Padahal, tidak ada organisasi nonpemerintah medis lainnya yang beroperasi dengan pengalaman dan infrastruktur pada skala MSF untuk memberikan pelayanan medis yang menyelamatkan jiwa.
MSF yang berbasis di Belanda beroperasi di Burma sejak 1992. Kelompok ini mengimplementasikan proyek-proyek bantuan medis di Arakan yang dilanda kekerasan komunal antara Rohingya dan mayoritas Buddha.
Kedutaan Amerika Serikat menyadari dampak atas berakhirnya operasi MSF dan menyuarakan keprihatinan atas dampak terhadap masyarakat setempat.
“Amerika Serikat mendorong pemerintah terus bekerja dengan masyarakat internasional untuk memberikan bantuan kemanusiaan bagi masyarakat yang membutuhkan dan menjamin akses yang tidak terbatas untuk lembaga kemanusiaan sesuai standar internasional,” kata kedutaan.

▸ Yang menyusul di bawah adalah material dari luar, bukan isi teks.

(** * Pomodoit: the Pomodoro timer component (src/components/pomodoro-timer.tsx)

    A shallow embedding of the timer component: its state, its handlers, the
    effect that drives the countdown and the session log kept in
    [localStorage], together with the part of the JavaScript platform the
    component calls ([Number.prototype.toString], [String.prototype.padStart],
    [JSON.stringify], [JSON.parse], [Date.now], [alert]).

    Conventions.
    - JavaScript numbers that hold integers are modelled as [Z]; the model is
      exact on the safe integers, which is where every count of seconds and
      every [Date.now()] reading lives.
    - JavaScript strings are modelled as [string]; a character is one code
      unit below 256.
    - JSON is the fragment with integer numbers; the parser refuses a
      fraction, an exponent and an escape above code 255, and keeps the
      members of an object as the text lists them.
    - A handler reads the [state] and [sessionStart] of the render that made
      it and its updates show in the next render; the effect runs again when
      [state.timerStatus] or [state.currentTime] changed.
    - [Date.now()] reads the next value of a clock given with the world.

    The file has three parts: the definitions, sample evaluations, and the
    proofs, first of the platform functions and then of the component. *)

From Stdlib Require Import ZArith Lia List Ascii String Bool.
From stdpp Require Import base gmap strings.
Import ListNotations.

Local Open Scope Z_scope.
Local Open Scope list_scope.

(** ** Characters and decimal numerals *)

Abbreviation chars := (list ascii).

Definition code (c : ascii) : Z := Z.of_nat (nat_of_ascii c).

Definition is_digit (c : ascii) : bool := (48 <=? code c) && (code c <=? 57).

Definition digit_val (c : ascii) : Z := code c - 48.

Definition digit_char (d : Z) : ascii := ascii_of_nat (Z.to_nat (48 + d)).

(** The value of a run of decimal digits, most significant first. *)
Definition decimal_value (ds : chars) : Z :=
  fold_left (fun acc c => 10 * acc + digit_val c) ds 0.

(** The decimal digits of a non-negative integer, without leading zeros.
    [fuel] bounds the number of digits; [Z.log2 n + 1] is always enough. *)
Fixpoint digits_of (fuel : nat) (n : Z) : chars :=
  match fuel with
  | O => []
  | S fuel' =>
      if n <? 10 then [digit_char n]
      else digits_of fuel' (n / 10) ++ [digit_char (n mod 10)]
  end.

Definition digits (n : Z) : chars := digits_of (S (Z.to_nat (Z.log2 n))) n.

(** [Number.prototype.toString] on an integer. *)
Definition Number_toString_chars (n : Z) : chars :=
  if n <? 0 then "-"%char :: digits (- n) else digits n.

Definition Number_toString (n : Z) : string :=
  string_of_list_ascii (Number_toString_chars n).

(** ** [String.prototype.padStart] *)

(** [fill_chars n cur whole] is the first [n] characters of [cur] followed by
    [whole] repeated for ever. *)
Fixpoint fill_chars (n : nat) (cur whole : chars) : chars :=
  match n with
  | O => []
  | S k =>
      match cur with
      | c :: cs => c :: fill_chars k cs whole
      | [] =>
          match whole with
          | c :: cs => c :: fill_chars k cs whole
          | [] => []
          end
      end
  end.

Definition padStart (s : string) (targetLength : nat) (fillString : string) : string :=
  let len := String.length s in
  if (targetLength <=? len)%nat then s
  else
    let fill := list_ascii_of_string fillString in
    string_of_list_ascii (fill_chars (targetLength - len) fill fill) +:+ s.

(** ** formatTime (pomodoro-timer.tsx, lines 217-223) *)

Definition formatTime (seconds : Z) : string :=
  let minutes := seconds / 60 in
  let remainingSeconds := Z.rem seconds 60 in
  padStart (Number_toString minutes) 2 "0" +:+ ":" +:+
  padStart (Number_toString remainingSeconds) 2 "0".

(** ** JSON values, [JSON.stringify] and [JSON.parse]

    The values [JSON.parse] can produce.  Numbers are the integer ones, and
    an object is the list of its members in the order of the text. *)

#[warnings="-register-all"]
Inductive json : Type :=
| JNull
| JBool (b : bool)
| JNum (n : Z)
| JStr (s : string)
| JArr (elems : list json)
| JObj (members : list (string * json)).

(** *** Serialisation *)

Definition hex_char (d : Z) : ascii :=
  if d <? 10 then digit_char d else ascii_of_nat (Z.to_nat (87 + d)).

(** One code unit inside a quoted JSON string (QuoteJSONString). *)
Definition quote_char (c : ascii) : chars :=
  match c with
  | "034"%char => ["\"; "034"]%char
  | "\"%char => ["\"; "\"]%char
  | "008"%char => ["\"; "b"]%char
  | "012"%char => ["\"; "f"]%char
  | "010"%char => ["\"; "n"]%char
  | "013"%char => ["\"; "r"]%char
  | "009"%char => ["\"; "t"]%char
  | _ =>
      if code c <? 32
      then ["\"; "u"; "0"; "0"; hex_char (code c / 16); hex_char (code c mod 16)]%char
      else [c]
  end.

Definition quote_body (s : chars) : chars := flat_map quote_char s.

Definition quote (s : string) : chars :=
  "034"%char :: quote_body (list_ascii_of_string s) ++ ["034"%char].

Fixpoint join_comma (parts : list chars) : chars :=
  match parts with
  | [] => []
  | [p] => p
  | p :: ps => p ++ ","%char :: join_comma ps
  end.

Fixpoint render (v : json) : chars :=
  match v with
  | JNull => ["n"; "u"; "l"; "l"]%char
  | JBool true => ["t"; "r"; "u"; "e"]%char
  | JBool false => ["f"; "a"; "l"; "s"; "e"]%char
  | JNum n => Number_toString_chars n
  | JStr s => quote s
  | JArr elems => "["%char :: join_comma (map render elems) ++ ["]"%char]
  | JObj members =>
      "{"%char ::
      join_comma (map (fun m => quote (fst m) ++ ":"%char :: render (snd m)) members)
      ++ ["}"%char]
  end.

Definition JSON_stringify (v : json) : string := string_of_list_ascii (render v).

(** *** Parsing *)

Definition is_ws (c : ascii) : bool :=
  match c with
  | " "%char | "009"%char | "010"%char | "013"%char => true
  | _ => false
  end.

Fixpoint skip_ws (input : chars) : chars :=
  match input with
  | c :: rest => if is_ws c then skip_ws rest else input
  | [] => []
  end.

Fixpoint strip_prefix (lit input : chars) : option chars :=
  match lit with
  | [] => Some input
  | l :: lit' =>
      match input with
      | c :: rest => if Ascii.eqb l c then strip_prefix lit' rest else None
      | [] => None
      end
  end.

Definition hex_val (c : ascii) : option Z :=
  if is_digit c then Some (digit_val c)
  else if (97 <=? code c) && (code c <=? 102) then Some (code c - 87)
  else if (65 <=? code c) && (code c <=? 70) then Some (code c - 55)
  else None.

Definition hex4 (h1 h2 h3 h4 : ascii) : option Z :=
  match hex_val h1, hex_val h2, hex_val h3, hex_val h4 with
  | Some a, Some b, Some c, Some d => Some (((a * 16 + b) * 16 + c) * 16 + d)
  | _, _, _, _ => None
  end.

Definition char_of_code (n : Z) : ascii := ascii_of_nat (Z.to_nat n).

(** The characters of a string literal up to its closing quote; [input]
    starts after the opening quote.  An escape above code 255
    names no character of the model and is refused. *)
Fixpoint parse_chars (input : chars) : option (chars * chars) :=
  let continue c rest :=
    match parse_chars rest with
    | Some (s, r) => Some (c :: s, r)
    | None => None
    end in
  match input with
  | [] => None
  | "034"%char :: rest => Some ([], rest)
  | "\"%char :: e :: rest =>
      match e with
      | "034"%char => continue "034"%char rest
      | "\"%char => continue "\"%char rest
      | "/"%char => continue "/"%char rest
      | "b"%char => continue "008"%char rest
      | "f"%char => continue "012"%char rest
      | "n"%char => continue "010"%char rest
      | "r"%char => continue "013"%char rest
      | "t"%char => continue "009"%char rest
      | "u"%char =>
          match rest with
          | h1 :: h2 :: h3 :: h4 :: rest' =>
              match hex4 h1 h2 h3 h4 with
              | Some n => if n <? 256 then continue (char_of_code n) rest' else None
              | None => None
              end
          | _ => None
          end
      | _ => None
      end
  | c :: rest => if code c <? 32 then None else continue c rest
  end.

Fixpoint span_digits (input : chars) : chars * chars :=
  match input with
  | c :: rest =>
      if is_digit c
      then let (ds, r) := span_digits rest in (c :: ds, r)
      else ([], input)
  | [] => ([], [])
  end.

(** A JSON number of the integer fragment: an optional minus sign and a run
    of digits without a leading zero.  A fraction or an exponent is outside
    the fragment and is refused. *)
Definition parse_number (input : chars) : option (Z * chars) :=
  let (negative, body) :=
    match input with
    | "-"%char :: r => (true, r)
    | _ => (false, input)
    end in
  let (ds, rest) := span_digits body in
  match ds with
  | [] => None
  | "0"%char :: _ :: _ => None
  | _ =>
      match rest with
      | "."%char :: _ | "e"%char :: _ | "E"%char :: _ => None
      | _ => Some (if negative then - decimal_value ds else decimal_value ds, rest)
      end
  end.

(** The outcome of a parser that runs on fuel. *)
Inductive parsed (A : Type) : Type :=
| Parsed (a : A) (rest : chars)
| SyntaxErr
| OutOfFuel.
Arguments Parsed {A} a rest.
Arguments SyntaxErr {A}.
Arguments OutOfFuel {A}.

Definition parsed_map {A B} (f : A -> B) (p : parsed A) : parsed B :=
  match p with
  | Parsed a rest => Parsed (f a) rest
  | SyntaxErr => SyntaxErr
  | OutOfFuel => OutOfFuel
  end.

Inductive lead : Type :=
| LNull | LTrue | LFalse | LString | LArray | LObject | LOther.

Definition classify (c : ascii) : lead :=
  match c with
  | "n"%char => LNull
  | "t"%char => LTrue
  | "f"%char => LFalse
  | "034"%char => LString
  | "["%char => LArray
  | "{"%char => LObject
  | _ => LOther
  end.

Definition literal (lit : chars) (v : json) (input : chars) : parsed json :=
  match strip_prefix lit input with
  | Some rest => Parsed v rest
  | None => SyntaxErr
  end.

Ye Htut mengaku menghadiri pertemuan di Naypyidaw dengan para pejabat Kementerian Kesehatan. Pada kesempatan itu, MSF diberitahu kesalahannya selama membantu di negara bagian Arakan.
Dia mengatakan, MSF telah mengerahkan lebih banyak staf asing dari yang diizinkan. MSF dinilai gagal untuk tidak memihak dan netral serta menjalankan klinik perawatan medis untuk bayi yang baru lahir tidak sesuai dengan keinginan pemerintah.
“Saya tidak berpikir mereka akan berpandangan seperti itu karena ada banyak LSM yang bekerja di negara kita. (Masyarakat internasional) akan tahu kita melakukannya untuk orang-orang yang melanggar perjanjian,” ujar Ye Htut ketika ditanya apakah keputusan pemerintah menghentikan operasi MSF akan merugikan citra internasional pemerintah Thein Sein.
Pemerintah Burma tidak mengakui sekitar satu juta Rohingya di Arakan utara sebagai warga negara. Pemerintah menyebut kelompok Muslim Rohingya dengan Bengali untuk menunjukkan mereka adalah imigran ilegal dari negara tetangga Bangladesh.